Just four years ago, Greece spent nearly $20 billion on health care. Now, the government spends only a fraction of that. 140 state-owned hospitals have seen a 94 percent cut this year alone.
In the five years since the initial financial crisis in Greece, the average life expectancy of those living in the country dropped by three years—an unprecedented fall.
Hospitals are running out of all kinds of supplies—from simple necessities like bedding and hospital gowns, to essentials like syringes and life-saving drugs. The government has even resorted to laying off medical staff.
Greece’s debt problems stem from three major factors.
First, the average Greek worker is less productive than his or her counterparts in other European countries. Even though Greeks work longer hours than others in Europe, their work results in a smaller gross domestic product growth than other countries. Second, tax evasion is a widespread problem, which makes it difficult for the government to collect sufficient revenue. Third, Greece’s network of social programs is incredibly expensive—the government spent up to 24 percent of the country’s GDP on social expenditures in 2014 alone.
Syriza, the ruling party in Greece, came to power in a snap election earlier in 2015. They campaigned on a 40-point platform promising not to make cuts to Greece’s extensive social programs. Syriza promised to extend that network and spend even more on certain programs.
Despite those promises, however, Syriza has had to reprioritize spending, shifting funding from certain sector to pay the salaries of government workers and to help fund the debt, at least in part.
However, those efforts have proved to be not good enough. Last week, Greece failed to meet a deadline to repay a portion of its debt to the International Monetary Fund. As a result, bailout funds the nation was surviving on were cut off until Greece can get its finances in order.

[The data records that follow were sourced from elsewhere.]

Fixpoint cbor_encode (value : pyval) : result (list Z) :=
  match value with
  | VBool b => cbor_encode_bool b
  | VInt z => cbor_encode_int z
  | VStr s => cbor_encode_str s
  | VDict d =>
      let! items := sorted_items (map (fun kv => match kv with (k, x) => (k, cbor_encode x) end) d) in
      let! h := cbor_encode_uint 5 (Z.of_nat (length items)) in
      let! body := encode_items items in
      Ok (h ++ body)
  | VList l | VTuple l =>
      let! h := cbor_encode_uint 4 (Z.of_nat (length l)) in
      let! parts := sequence (map cbor_encode l) in
      Ok (h ++ List.concat parts)
  | VNone => Raise (TypeError "unsupported CBOR value type: NoneType")
  | VFloat _ => Raise (TypeError "unsupported CBOR value type: float")
  end.

(** ** Decoder *)

Definition slice (data : list Z) (a b : Z) : list Z :=
  take (Z.to_nat (b - a)) (drop (Z.to_nat a) data).

Definition dlen (data : list Z) : Z := Z.of_nat (length data).

Definition cbor_read_arg (data : list Z) (offset additional : Z) : result (Z * Z) :=
  if additional <? 24 then Ok (additional, offset)
  else
    let! end_ :=
      (if additional =? 24 then Ok (offset + 1)
       else if additional =? 25 then Ok (offset + 2)
       else if additional =? 26 then Ok (offset + 4)
       else if additional =? 27 then Ok (offset + 8)
       else Raise (CborDecodeError "unsupported indefinite or reserved CBOR length")) in
    if dlen data <? end_ then Raise (CborDecodeError "truncated CBOR value")
    else Ok (from_be (slice data offset end_), end_).

(** [for _ in range(length): item, offset = decode(...); items.append(item)] *)
Fixpoint read_items (dec : Z -> result (pyval * Z)) (fuel : nat) (remaining offset : Z)
    (acc : list pyval) : result (list pyval * Z) :=
  if remaining <=? 0 then Ok (acc, offset)
  else match fuel with
  | O => Raise OutOfFuel
  | S f =>
      let! (item, offset') := dec offset in
      read_items dec f (remaining - 1) offset' (acc ++ [item])
  end.

Fixpoint read_pairs (dec : Z -> result (pyval * Z)) (fuel : nat) (remaining offset : Z)
    (acc : dict) : result (dict * Z) :=
  if remaining <=? 0 then Ok (acc, offset)
  else match fuel with
  | O => Raise OutOfFuel
  | S f =>
      let! (key, offset1) := dec offset in
      let! (value, offset2) := dec offset1 in
      let! k := py_key key in
      read_pairs dec f (remaining - 1) offset2 (dset k value acc)
  end.

Fixpoint cbor_decode_at (fuel : nat) (data : list Z) (offset : Z) : result (pyval * Z) :=
  match fuel with
  | O => Raise OutOfFuel
  | S f =>
      if dlen data <=? offset then Raise (CborDecodeError "empty or truncated CBOR payload")
      else
        let initial := nth (Z.to_nat offset) data 0 in
        let offset := offset + 1 in
        let major := Z.shiftr initial 5 in
        let additional := Z.land initial 31 in
        if major =? 0 then
          let! (n, o) := cbor_read_arg data offset additional in Ok (VInt n, o)
        else if major =? 1 then
          let! (n, o) := cbor_read_arg data offset additional in Ok (VInt (-1 - n), o)
        else if major =? 3 then
          let! (len, o) := cbor_read_arg data offset additional in
          let end_ := o + len in
          if dlen data <? end_ then Raise (CborDecodeError "truncated CBOR text string")
          else let! s := decode_utf8 (slice data o end_) in Ok (VStr s, end_)
        else if major =? 4 then
          let! (len, o) := cbor_read_arg data offset additional in
          let! (items, o') := read_items (cbor_decode_at f data) f len o [] in
          Ok (VList items, o')
        else if major =? 5 then
          let! (len, o) := cbor_read_arg data offset additional in
          let! (d, o') := read_pairs (cbor_decode_at f data) f len o [] in
          Ok (VDict d, o')
        else if (major =? 7) && ((additional =? 20) || (additional =? 21)) then
          Ok (VBool (additional =? 21), offset)
        else Raise (CborDecodeError ("unsupported CBOR major type: " +:+ string_of_Z major))
  end.

Definition decode_fuel (data : list Z) : nat := S (length data).

Definition cbor_decode (data : list Z) : result pyval :=
  let! (value, offset) := cbor_decode_at (decode_fuel data) data 0 in
  if offset =? dlen data then Ok value
  else Raise (CborDecodeError "trailing CBOR bytes").

(** ** What a round trip returns

    Tuples come back as lists and dictionaries in key order. *)
Fixpoint cbor_norm (v : pyval) : pyval :=
  match v with
  | VList l | VTuple l => VList (map cbor_norm l)
  | VDict d => VDict (py_sorted item_leb (map (fun kv => match kv with (k, x) => (k, cbor_norm x) end) d))
  | _ => v
  end.

(** Every dict inside the value has distinct keys, as a Python dict does. *)
Inductive pywf : pyval -> Prop :=
  | wf_none : pywf VNone
  | wf_bool b : pywf (VBool b)
  | wf_int z : pywf (VInt z)
  | wf_float f : pywf (VFloat f)
  | wf_str s : pywf (VStr s)
  | wf_list l : Forall pywf l -> pywf (VList l)
  | wf_tuple l : Forall pywf l -> pywf (VTuple l)
  | wf_dict d : dwf d -> Forall (fun kv => pywf kv.2) d -> pywf (VDict d).

Example encode_ex :
  cbor_encode (VDict (dict_of [("b", VTuple [VInt 500; VBool true]); ("a", VInt (-1))]))
  = Ok [162; 97; 97; 32; 97; 98; 130; 25; 1; 244; 245].
Proof. vm_compute. reflexivity. Qed.

Example decode_ex :
  cbor_decode [162; 97; 97; 32; 97; 98; 130; 25; 1; 244; 245]
  = Ok (VDict (dict_of [("a", VInt (-1)); ("b", VList [VInt 500; VBool true])])).
Proof. vm_compute. reflexivity. Qed.

Example decode_errors_ex :
  map (fun d => cbor_decode d) [[]; [24]; [31]; [97; 255]; [129]; [161; 128; 0]; [0; 0]; [64]; [246]]
  = [Raise (CborDecodeError "empty or truncated CBOR payload");
     Raise (CborDecodeError "truncated CBOR value");
     Raise (CborDecodeError "unsupported indefinite or reserved CBOR length");
     Raise (UnicodeError "invalid utf-8");
     Raise (CborDecodeError "empty or truncated CBOR payload");
     Raise (TypeError "unhashable type");
     Raise (CborDecodeError "trailing CBOR bytes");
     Raise (CborDecodeError "unsupported CBOR major type: 2");
     Raise (CborDecodeError "unsupported CBOR major type: 7")].
Proof. vm_compute. reflexivity. Qed.

(** ** Byte-level lemmas *)

Lemma header_value m x : 0 <= x < 32 -> Z.lor (Z.shiftl m 5) x = m * 32 + x.
Proof.
  intros Hx. pose proof (Z.add_lor_land (Z.shiftl m 5) x) as E.
  assert (Z.land (Z.shiftl m 5) x = 0) as E0.
  { apply Z.bits_inj'. intros n Hn. rewrite Z.land_spec, Z.bits_0.
    destruct (Z.ltb_spec n 5).
    - rewrite Z.shiftl_spec_low by lia. done.
    - apply andb_false_iff. right. apply Z.bits_above_log2; [lia|].
      destruct (Z.eq_dec x 0) as [->|]; [cbn; lia|].
      apply Z.log2_lt_pow2; [lia|]. apply Z.lt_le_trans with (2 ^ 5); [lia|].
      apply Z.pow_le_mono_r; lia. }
  rewrite Z.shiftl_mul_pow2 in * by lia. lia.
Qed.

Lemma header_major m x : 0 <= x < 32 -> Z.shiftr (m * 32 + x) 5 = m.
Proof. intros H. rewrite Z.shiftr_div_pow2 by lia. change (2 ^ 5) with 32. Z.div_mod_to_equations; lia. Qed.

Lemma header_additional m x : 0 <= x < 32 -> Z.land (m * 32 + x) 31 = x.
Proof.
  intros H. change 31 with (Z.ones 5). rewrite Z.land_ones by lia.
  change (2 ^ 5) with 32. Z.div_mod_to_equations; lia.
Qed.

Lemma length_be_bytes n v : length (be_bytes n v) = n.
Proof. revert v. induction n as [|n IH]; intros v; cbn; [done|]. rewrite length_app, IH. cbn. lia. Qed.

Lemma be_bytes_range n v : Forall (fun b => 0 <= b < 256) (be_bytes n v).
Proof.
  revert v. induction n as [|n IH]; intros v; cbn; [done|].
  apply Forall_app. split; [apply IH|]. constructor; [|done]. apply Z.mod_pos_bound. lia.
Qed.

Lemma from_be_be_bytes n v : 0 <= v < 256 ^ Z.of_nat n -> from_be (be_bytes n v) = v.
Proof.
  revert v. induction n as [|n IH]; intros v H; [cbn in *; lia|].
  rewrite Nat2Z.inj_succ, Z.pow_succ_r in H by lia. cbn [be_bytes].
  unfold from_be. rewrite foldl_app. cbn.
  change (foldl _ 0 (be_bytes n (v / 256))) with (from_be (be_bytes n (v / 256))).
  rewrite IH; [|split; [apply Z.div_pos; lia|apply Z.div_lt_upper_bound; lia]].
  pose proof (Z.div_mod v 256). lia.
Qed.

(** ** A chunk of bytes at an offset of the input *)

Definition at_offset (data : list Z) (o : Z) (bs : list Z) : Prop :=
  0 <= o /\ o + dlen bs <= dlen data /\ slice data o (o + dlen bs) = bs.

Lemma dlen_nonneg l : 0 <= dlen l.
Proof. unfold dlen. lia. Qed.

Lemma dlen_app a b : dlen (a ++ b) = dlen a + dlen b.
Proof. unfold dlen. rewrite length_app. lia. Qed.

Lemma slice_take data o n : slice data o (o + Z.of_nat n) = take n (drop (Z.to_nat o) data).
Proof. unfold slice. do 2 f_equal. lia. Qed.

Lemma take_app_inv {A} n m (l a b : list A) :
  take (n + m) l = a ++ b -> length a = n -> length b = m ->
  take n l = a /\ take m (drop n l) = b.
Proof.
  intros H <- <-. split.
  - apply (f_equal (take (length a))) in H.
    rewrite take_take, take_app_length in H. by rewrite Nat.min_l in H by lia.
  - apply (f_equal (drop (length a))) in H.
    rewrite drop_app_length, skipn_firstn_comm in H.
    by replace (length a + length b - length a)%nat with (length b) in H by lia.
Qed.

Lemma at_offset_app data o a b :
  at_offset data o (a ++ b) -> at_offset data o a /\ at_offset data (o + dlen a) b.
Proof.
  intros (Ho & Hl & Hs). rewrite dlen_app in *. unfold dlen in *.
  assert (o + (Z.of_nat (length a) + Z.of_nat (length b)) = o + Z.of_nat (length a + length b)) as E by lia.
  rewrite E, slice_take in Hs. destruct (take_app_inv _ _ _ _ _ Hs eq_refl eq_refl) as [Ha Hb].
  unfold at_offset, dlen. rewrite !slice_take. split_and!; try lia; [done|].
  rewrite drop_drop in Hb. rewrite <- Hb at 2. do 2 f_equal. lia.
Qed.

Lemma at_offset_cons data o b bs :
  at_offset data o (b :: bs) ->
  0 <= o < dlen data /\ nth (Z.to_nat o) data 0 = b /\ at_offset data (o + 1) bs.
Proof.
  intros H. change (b :: bs) with ([b] ++ bs) in H. apply at_offset_app in H as [H1 H2].
  destruct H1 as (Ho & Hl & Hs). change (dlen [b]) with (Z.of_nat 1) in *.
  split; [lia|]. split; [|exact H2]. rewrite slice_take in Hs.
  pose proof (nth_skipn (Z.to_nat o) data 0%nat 0) as E. rewrite Nat.add_0_r in E.
  rewrite <- E. destruct (drop (Z.to_nat o) data); cbn in *; congruence.
Qed.

Lemma at_offset_all bs : at_offset bs 0 bs.
Proof.
  unfold at_offset, dlen. split_and!; [lia..|]. rewrite slice_take. cbn. by rewrite firstn_all.
Qed.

On Sunday, the Greek people voted against a proposed plan which would implement austerity measures in an effort to win back the support of European leaders, sending international markets into a nosedive.
It is unclear how, if at all, the Greek medical system will recover from these blows, as the Greek government has failed to present any reform proposals to the EU at press time.
Some medical workers, however, are not waiting on a government solution. Medical workers are establishing what they call “solidarity clinics” to provide health care at no cost to ailing patients.
The solidarity clinics put Greek citizens in contact with medical professionals who are volunteering in order to fill the gaps in the system left by the shuffling of funds.
Other groups, inspired by the citizen-centered action of those running the clinics, have set up places for citizens to find legal aid and even food.
Some, however, worry that these clinics will do no good for the Greek people.
“Health is a very serious matter. It is not to be left in the hands of volunteers,” Maria Spiliotopoulou, a history researcher who volunteers with a Greek hospital, said. “We pay taxes. The welfare state should provide for us.”